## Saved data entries

--

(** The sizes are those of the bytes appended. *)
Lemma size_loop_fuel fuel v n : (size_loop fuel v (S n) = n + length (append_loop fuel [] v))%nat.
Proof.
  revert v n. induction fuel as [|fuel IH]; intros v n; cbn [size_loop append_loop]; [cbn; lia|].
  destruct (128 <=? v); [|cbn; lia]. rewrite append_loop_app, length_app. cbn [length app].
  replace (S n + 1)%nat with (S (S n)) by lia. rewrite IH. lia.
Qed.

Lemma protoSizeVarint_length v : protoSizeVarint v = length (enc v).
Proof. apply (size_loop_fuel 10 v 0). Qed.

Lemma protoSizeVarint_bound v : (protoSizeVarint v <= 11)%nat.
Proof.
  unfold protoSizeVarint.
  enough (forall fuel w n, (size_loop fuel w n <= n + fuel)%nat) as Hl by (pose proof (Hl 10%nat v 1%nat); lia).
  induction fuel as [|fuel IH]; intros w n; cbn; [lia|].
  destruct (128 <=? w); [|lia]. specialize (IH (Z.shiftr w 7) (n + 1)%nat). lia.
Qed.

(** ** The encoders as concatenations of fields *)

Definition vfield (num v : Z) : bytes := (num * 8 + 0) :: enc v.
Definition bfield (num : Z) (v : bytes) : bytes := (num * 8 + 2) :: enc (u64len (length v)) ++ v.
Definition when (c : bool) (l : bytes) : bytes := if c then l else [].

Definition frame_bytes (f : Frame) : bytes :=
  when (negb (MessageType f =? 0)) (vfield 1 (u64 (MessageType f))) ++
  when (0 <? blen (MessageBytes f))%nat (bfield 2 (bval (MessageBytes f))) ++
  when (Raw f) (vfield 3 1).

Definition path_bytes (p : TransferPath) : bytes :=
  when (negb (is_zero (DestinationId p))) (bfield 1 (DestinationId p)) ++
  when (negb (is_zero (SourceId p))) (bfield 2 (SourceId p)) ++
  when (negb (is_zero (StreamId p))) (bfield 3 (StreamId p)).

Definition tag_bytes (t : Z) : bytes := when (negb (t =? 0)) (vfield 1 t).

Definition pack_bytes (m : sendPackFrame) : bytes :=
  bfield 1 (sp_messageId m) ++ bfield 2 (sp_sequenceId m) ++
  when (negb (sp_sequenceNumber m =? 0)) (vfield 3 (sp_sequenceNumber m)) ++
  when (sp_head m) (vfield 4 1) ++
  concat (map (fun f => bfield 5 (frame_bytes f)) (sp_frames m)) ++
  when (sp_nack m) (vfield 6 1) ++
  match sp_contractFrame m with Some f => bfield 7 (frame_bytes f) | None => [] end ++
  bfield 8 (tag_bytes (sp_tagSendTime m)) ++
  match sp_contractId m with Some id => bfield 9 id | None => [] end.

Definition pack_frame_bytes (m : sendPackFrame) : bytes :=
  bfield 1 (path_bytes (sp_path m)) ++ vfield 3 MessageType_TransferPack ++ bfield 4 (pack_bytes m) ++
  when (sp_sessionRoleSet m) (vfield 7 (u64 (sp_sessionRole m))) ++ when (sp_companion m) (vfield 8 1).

--

## What you will do
All lines in the preceding records that hold the word "with" need to be copied.

## Response to the exercise
  replace (S n + 1)%nat with (S (S n)) by lia. rewrite IH. lia.
  match sp_contractFrame m with Some f => bfield 7 (frame_bytes f) | None => [] end ++
  match sp_contractId m with Some id => bfield 9 id | None => [] end.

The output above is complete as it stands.